YOUR GOAL: Of the entries below, restate word for word only the section that runs from the line with "Definition set_manager (m" to the line with "let w1 := ask_locked", counting both ends.

Saved entries:
Record RestartWorld := mkRW {
  rw_manager : Manager;
  rw_target : W;
  rw_trace : list RestartCall;
  rw_results : list (string * option goerr)    (* calls of OnResult, newest first *)
}.

Definition report (serviceID : string) (e : option goerr) (w : RestartWorld) : RestartWorld :=
  mkRW (rw_manager w) (rw_target w) (rw_trace w) ((serviceID, e) :: rw_results w).
Definition ask (c : RestartCall) (w : RestartWorld) : RestartWorld :=
  let trace := c :: rw_trace w in
  mkRW (r_manager trace (rw_manager w)) (r_target trace (rw_target w)) trace (rw_results w).
(** A question asked with the manager's mutex held. *)
Definition ask_locked (c : RestartCall) (w : RestartWorld) : RestartWorld :=
  let trace := c :: rw_trace w in
  mkRW (rw_manager w) (r_target trace (rw_target w)) trace (rw_results w).
Definition set_manager (m : Manager) (w : RestartWorld) : RestartWorld :=
  mkRW m (rw_target w) (rw_trace w) (rw_results w).
Definition set_target (t : W) (w : RestartWorld) : RestartWorld :=
  mkRW (rw_manager w) t (rw_trace w) (rw_results w).

(** The restart loop of [handleExit]; [None] when the fuel runs out. *)
Fixpoint restartLoop (fuel : nat) (serviceID deploymentID : string) (w : RestartWorld)
    : option RestartWorld :=
  match fuel with
  | O => None
  | S fuel' =>
      let '(m1, delay) := nextDelay config serviceID deploymentID (rw_manager w) in
      let w1 := ask (RSleep delay) (set_manager m1 w) in
      match r_sleep (rw_trace w1) with
      | Some _ => Some w1
      | None =>
          match restoreCurrent serviceID deploymentID (rw_target w1) with
          | None => None
          | Some (Err e, t) =>
              restartLoop fuel' serviceID deploymentID
                (report serviceID (Some e) (ask RRestore (set_target t w1)))
          | Some (Ok false, t) => Some (ask RRestore (set_target t w1))
          | Some (Ok true, t) => Some (report serviceID None (ask RRestore (set_target t w1)))
          end
      end
  end.

Definition handleExit (fuel : nat) (serviceID : string) (entry : monitor) (w : RestartWorld)
    : option RestartWorld :=
  let m := rw_manager w in
  match monitors m !! serviceID with
  | None => Some w
  | Some current =>
      if closed m || negb (bool_decide (mo_deploymentID current = mo_deploymentID entry))
         || negb (bool_decide (mo_containerID current = mo_containerID entry))
      then Some w
      else
        let m1 := set_monitors m (delete serviceID (monitors m)) in
        let w1 := ask_locked RNow (set_manager m1 w) in
        let stable := rc_stableRuntime config <=? time_sub (r_now (rw_trace w1)) (mo_startedAt entry) in
        let w2 := if stable then set_manager (set_crashes m1 (delete serviceID (crashes m1))) w1
                  else w1 in
        match prepareUnexpectedExit serviceID (mo_deploymentID entry) (mo_containerID entry)
                (rw_target w2) with
        | None => None
        | Some ((prepared, e), t) =>
            let w3 := ask RPrepare (set_target t w2) in
            let w4 := match e with Some e => report serviceID (Some e) w3 | None => w3 end in
            let w5 := ask RContext w4 in
            if negb prepared then Some w4
            else if match r_context (rw_trace w5) with Some _ => true | None => false end
            then Some w5
            else restartLoop fuel serviceID (mo_deploymentID entry) w5
        end
  end.

(** The goroutine of a monitor: wait for the exit, retry failed waits. *)
Fixpoint wait (fuel : nat) (serviceID : string) (entry : monitor) (w : RestartWorld)
    : option RestartWorld :=
  match fuel with
  | O => None
  | S fuel' =>
      let w1 := ask (RWait (mo_containerID entry)) w in
      let exited := r_wait (rw_trace w1) in
      let w2 := ask RContext w1 in
      if match r_context (rw_trace w2) with Some _ => true | None => false end then Some w2
      else match exited with
           | None => handleExit fuel serviceID entry w2
           | Some _ =>
               let w3 := ask (RSleep (rc_waitRetry config)) w2 in
               match r_sleep (rw_trace w3) with
               | Some _ => Some w3
               | None => wait fuel' serviceID entry w3
               end
           end
  end.

(** ** Backoff *)

Definition attempts_of (m : Manager) (serviceID deploymentID : string) : Z :=
  if bool_decide (cr_deploymentID (crash_of m serviceID) = deploymentID)
  then cr_attempts (crash_of m serviceID) else 0.

Definition backoffAt (n : Z) : Z :=
  nth (Z.to_nat (Z.min n (Z.of_nat (length (rc_backoff config)) - 1))) (rc_backoff config) 0.

Lemma nextDelay_spec sid dep m m' d :
  nextDelay config sid dep m = (m', d) ->
  d = backoffAt (attempts_of m sid dep) /\
  attempts_of m' sid dep = attempts_of m sid dep + 1 /\ monitors m' = monitors m.
Proof.
  unfold nextDelay, backoffAt, attempts_of, crash_of. intros [= <- <-]. simpl.
  rewrite !lookup_insert_eq. simpl. case_bool_decide as Hd; simpl;
    by rewrite bool_decide_eq_true_2.
Qed.

(** The delays slept, oldest first. *)
Fixpoint sleeps (trace : list RestartCall) : list Z :=
  match trace with
  | [] => []
  | RSleep d :: rest => sleeps rest ++ [d]
  | _ :: rest => sleeps rest
  end.

(** The other goroutines leave the service's crash count alone. *)
Definition crash_kept (sid : string) : Prop :=
  forall trace m, crashes (r_manager trace m) !! sid = crashes m !! sid.

Lemma ask_attempts sid dep c w : crash_kept sid ->
  attempts_of (rw_manager (ask c w)) sid dep = attempts_of (rw_manager w) sid dep.
Proof. intros Hk. unfold attempts_of, crash_of. simpl. by rewrite Hk. Qed.

(** The delays the loop sleeps are the backoff table from the recorded number
    of attempts on, its last entry repeated. *)
Definition slept (sid dep : string) (w w' : RestartWorld) : Prop :=
  exists n, (0 < n)%nat /\
    sleeps (rw_trace w') = sleeps (rw_trace w) ++
      ((fun i => backoffAt (attempts_of (rw_manager w) sid dep + Z.of_nat i)) <$> seq 0 n) /\
    attempts_of (rw_manager w') sid dep = attempts_of (rw_manager w) sid dep + Z.of_nat n.

Lemma restartLoop_delays fuel sid dep w w' :
  crash_kept sid -> restartLoop fuel sid dep w = Some w' -> slept sid dep w w'.
Proof.
  intros Hk. revert w. induction fuel as [|fuel IH]; intros w; cbn [restartLoop]; [done|].
  destruct (nextDelay config sid dep (rw_manager w)) as [m1 d] eqn:Hd.
  apply nextDelay_spec in Hd as (-> & Ha & _).
  set (w1 := ask _ (set_manager m1 w)).
  assert (Ha1 : attempts_of (rw_manager w1) sid dep = attempts_of (rw_manager w) sid dep + 1)
    by (rewrite <- Ha; apply (ask_attempts sid dep), Hk).
  assert (Hone : forall w2, sleeps (rw_trace w2) = sleeps (rw_trace w1) ->
            attempts_of (rw_manager w2) sid dep = attempts_of (rw_manager w1) sid dep -> slept sid dep w w2).
  { intros w2 Ht Hm. exists 1%nat. split; [lia|]. rewrite Hm, Ht, Ha1. simpl.
    split; [by rewrite Z.add_0_r|lia]. }
  assert (Hafter : forall t, attempts_of (rw_manager (ask RRestore (set_target t w1))) sid dep
                   = attempts_of (rw_manager w1) sid dep) by (intros t; exact (ask_attempts sid dep RRestore (set_target t w1) Hk)).
  destruct (r_sleep _); [intros [= <-]; by apply Hone|].
  destruct (restoreCurrent _ _ _) as [[[[]|e] t]|]; [intros [= <-]; apply Hone; [done|apply Hafter]..| |done].
  intros (n & Hn & Ht & Hat)%IH. exists (S n). split; [lia|].
  change (rw_manager (report _ _ ?x)) with (rw_manager x) in *.
  rewrite Hafter, Ha1 in Ht, Hat. split; [|lia]. rewrite Ht. simpl.
  rewrite <- fmap_S_seq, <- list_fmap_compose, <- app_assoc. simpl. rewrite Z.add_0_r. do 2 f_equal.
  apply list_fmap_ext. intros i x _. simpl. f_equal. lia.
Qed.

(** ** What the methods of the controller preserve, the manager preserves *)

Class Preserving (I : W -> Prop) (serviceID : string) : Prop := {
  pres_prepare : forall d c w r w',
    prepareUnexpectedExit serviceID d c w = Some (r, w') -> I w -> I w';
  pres_restore : forall e w r w', restoreCurrent serviceID e w = Some (r, w') -> I w -> I w';
  pres_target : forall trace w, I w -> I (r_target trace w)
}.

Lemma restartLoop_preserves I sid `{!Preserving I sid} fuel dep w w' :
  restartLoop fuel sid dep w = Some w' -> I (rw_target w) -> I (rw_target w').
Proof.
  revert w. induction fuel as [|fuel IH]; intros w; cbn [restartLoop]; [done|].
  destruct (nextDelay config sid dep (rw_manager w)) as [m1 d]. simpl.
  destruct (r_sleep _); [intros [= <-]; apply pres_target|].
  destruct (restoreCurrent _ _ _) as [[[[]|e] t]|] eqn:Hr; [..|done];
    intros Hrun Hi; assert (Hr' := pres_restore _ _ _ _ Hr); clear Hr; rename Hr' into Hr.
  - injection Hrun as <-. by apply pres_target, Hr, pres_target.
  - injection Hrun as <-. by apply pres_target, Hr, pres_target.
  - apply IH in Hrun; [done|]. by apply pres_target, Hr, pres_target.
Qed.

Lemma handleExit_preserves I sid `{!Preserving I sid} fuel entry w w' :
  handleExit fuel sid entry w = Some w' -> I (rw_target w) -> I (rw_target w').
Proof.
  unfold handleExit. intros Hrun Hi. destruct (monitors _ !! sid) as [current|]; [|by injection Hrun as <-].
  destruct (closed _ || _ || _); [by injection Hrun as <-|].
  match type of Hrun with context [prepareUnexpectedExit ?a ?b ?c ?d] =>
    destruct (prepareUnexpectedExit a b c d) as [[[prepared e] t]|] eqn:Hp end; [|done].
  apply pres_prepare in Hp; [|destruct (_ <=? _); by repeat apply pres_target].
  destruct (negb prepared); [injection Hrun as <-; destruct e; by repeat apply pres_target|].
  destruct (match r_context _ with Some _ => true | None => false end);
    [injection Hrun as <-; destruct e; by repeat apply pres_target|].
  apply (restartLoop_preserves I) in Hrun; [done..|]. destruct e; by repeat apply pres_target.
Qed.

End Restart.

(** ** The deployment controller as the restart manager's controller *)

Definition controller_restartable `{HostnameTables} `{ConfigTables} `{Env}
    (config : Runtime.Config) (fuel : nat) : Restartable World := {|
  prepareUnexpectedExit := fun s d c w => PrepareUnexpectedExit s d c w;
  restoreCurrent := fun s e w => RestoreCurrent config fuel s e w
|}.

(** Crash handling keeps the runtime on the deployment the database calls
    active, as far as what runs beside it does. *)
Lemma controller_preserving `{HostnameTables} `{ConfigTables} `{Env} `{RestartEnv Manager World}
    config fuel sid `{!Guarded True sid} :
  (forall trace w, intact sid w -> intact sid (r_target trace w)) ->
  @Preserving World (controller_restartable config fuel) _ (intact sid) sid.
Proof.
  intros Hothers. split; [| |done].
  - intros d c w r w' Hr. apply (operation_intact config sid (OExit d c)); [done..|].
    simpl. simpl in Hr. by rewrite Hr.
  - intros e w r w' Hr. apply (operation_intact config sid (ORestoreCurrent fuel e)); [done..|].
    simpl. simpl in Hr. by rewrite Hr.
Qed.

(** ** Theorems *)

Definition demo_restart_env (W : Type) : RestartEnv Manager W := {|
  r_now := fun _ => 100; r_sleep := fun _ => None; r_context := fun _ => None; r_wait := fun _ => None;
  r_manager := fun _ m => m; r_target := fun _ t => t
|}.
Definition demo_restart_config : Config := mkRestartConfig defaultBackoff (5 * minute) second.
Definition demo_monitor : monitor := mkMonitor "d0" "c0" 50 0.
Definition crashed_world : World :=
  mkWorld (set_deployments (insert "d0" (mkDeploymentRow "svc" "sha256:bb"
             "docker.io/library/nginx:1" None None None "hash"
             (@json_Marshal ServiceConfig.demo_config demo_snapshot) "succeeded" None None 10 (Some 11)))
             ctl_db)
    {["svc" := old_active]} Admission.New [].
Definition demo_restart_world : @RestartWorld World :=
  mkRW (mkRestartManager false {["svc" := demo_monitor]} ∅ ∅ 1) crashed_world [] [].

ANSWER TO THIS TASK:
Definition set_manager (m : Manager) (w : RestartWorld) : RestartWorld :=
  mkRW m (rw_target w) (rw_trace w) (rw_results w).
Definition set_target (t : W) (w : RestartWorld) : RestartWorld :=
  mkRW (rw_manager w) t (rw_trace w) (rw_results w).

(** The restart loop of [handleExit]; [None] when the fuel runs out. *)
Fixpoint restartLoop (fuel : nat) (serviceID deploymentID : string) (w : RestartWorld)
    : option RestartWorld :=
  match fuel with
  | O => None
  | S fuel' =>
      let '(m1, delay) := nextDelay config serviceID deploymentID (rw_manager w) in
      let w1 := ask (RSleep delay) (set_manager m1 w) in
      match r_sleep (rw_trace w1) with
      | Some _ => Some w1
      | None =>
          match restoreCurrent serviceID deploymentID (rw_target w1) with
          | None => None
          | Some (Err e, t) =>
              restartLoop fuel' serviceID deploymentID
                (report serviceID (Some e) (ask RRestore (set_target t w1)))
          | Some (Ok false, t) => Some (ask RRestore (set_target t w1))
          | Some (Ok true, t) => Some (report serviceID None (ask RRestore (set_target t w1)))
          end
      end
  end.

Definition handleExit (fuel : nat) (serviceID : string) (entry : monitor) (w : RestartWorld)
    : option RestartWorld :=
  let m := rw_manager w in
  match monitors m !! serviceID with
  | None => Some w
  | Some current =>
      if closed m || negb (bool_decide (mo_deploymentID current = mo_deploymentID entry))
         || negb (bool_decide (mo_containerID current = mo_containerID entry))
      then Some w
      else
        let m1 := set_monitors m (delete serviceID (monitors m)) in
        let w1 := ask_locked RNow (set_manager m1 w) in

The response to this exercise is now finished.